I have even considered writing my own primer, but it
is just not high enough on my list.

Basically, I think that your primer is ou of date not
with repsect to content but to style. You stress skills
such as being able to balance parentheses, draw boxes,
and compute CADDAR's and CDDADR's which are not of much
use today, even for professional LISP programmers,
and certainly not very interesting or rewarding to
new users. They correspond to scales for playng music,
except that scales do develop certain skills that are 
necessary, and the above LISP skills are no longer necessary,
at least not in INTERLISP (see chapter 23 in manual on CLISP).
Moreover, they do not capture the flavor and aesthetics
of LISP. What I like to do in teaching is not to
worry abut syntax, parentheses, dot notation (see the
record package in chapter 23 for an exmple of whatis
being done with data-less programming in LISP, i.e. 
even if one is employing data structures
other than simply lists, where it is important whether
an element is stored in CADDR or CDDDR, the chore
of worrying abut accessing and retrieving is handled
by the system from user declarations).
Instead, I plunge directly into recursion. Five minutes
after I start, during which time I wave my hands
and say there is this thing called a form, which 
is either an atom, or a list, in which case the first
element is the name of a function and the rest 
are its aaguments, also forms. etc., anyway five minutes
later that I am saying, ok let's define factorial.
That's where the essence is. How much power is available
in the notation, how clean the expression of the recursion.
I then work through several other examples, and then
let users start writing functins. Never mind the LAMBDA,
DEFINE, or even parentheses errors. That will come. IN fact
in a clever system, it seems that a DWIM like facility
should b able to correct those kinds of errors. 

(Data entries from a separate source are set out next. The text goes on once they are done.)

(** * Diamond Mind: the agent runtime and its broker contract

    A shallow embedding of [shared/schemas.py], [shared/messaging.py] and
    [shared/base_agent.py] of the [diamond_mind] package: the message
    schemas, the Redis-backed [MessageQueue] and the [BaseAgent] life cycle
    (start, main loop, task execution, heartbeat loop).

    Conventions.
    - Python exceptions are explicit: every operation runs in a state and
      exception monad, [try ... except Exception] is [try_except].
    - The Redis server is a typed key space (lists and hashes); every
      command may fail with a transport error chosen by a fault schedule.
    - [datetime.now()] reads an explicit wall clock; a [float] number of
      seconds is an exact rational. *)

From Stdlib Require Import ZArith QArith String Bool Lia.
From stdpp Require Import base option gmap strings pretty list fin_maps.
Close Scope Q_scope.
Open Scope Z_scope.
Open Scope string_scope.
Open Scope list_scope.
Set Warnings "-register-all".

(** ** Scalars *)

(** A naive [datetime]: microseconds on the local wall clock. *)
Definition datetime := Z.

(** [(b - a).total_seconds()] *)
Definition total_seconds (b a : datetime) : Q := Qmake (b - a) 1000000.

(** ** JSON documents

    A JSON string that holds the ISO-8601 text of an instant is kept
    symbolic as [JTime]; every other string is a [JStr]. *)
Inductive json :=
| JNull
| JBool (b : bool)
| JInt (z : Z)
| JFloat (q : Q)
| JStr (s : string)
| JTime (t : datetime)
| JArr (l : list json)
| JObj (o : gmap string json).

(** The text held by a Redis string, seen through [json.loads]: text that
    is no JSON document, the [isoformat()] of an instant (no JSON document
    either), or the text of a document. *)
Inductive text :=
| NotJson (s : string)
| IsoTime (t : datetime)
| Doc (j : json).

We have not yet progressed that far, but with CLISP,
it is not so important. The user writes in CLISP, then
can see what the equivalent LISP is. It is much easier
to read LISP for a beginning than to write it.
 For example, if the user were to write MEMBER
for the first time, he would say
(IF Y:1 EQUALS X THEN Y ELSE (MEMBER X Y::1)).
Anyway, whether you write in CLISP or not is not as important
as getting to the heart of the matter.

I think that you were obviously influenced by the lack
of really interactive systems at the time that
you wrote your book, certainly atthe timeyou learned
LISP. I am not sure how much contact you have had
since that time. I would suggest, if you are interested,
that you either log in on the net and play with some
INTERLISP, or perhaps aarange a trip up here to
talk about it. I would certainly like to see a LISP Primer
which teaches how to program in LISP< rather than
emphasizing what is to me fairly useless skills.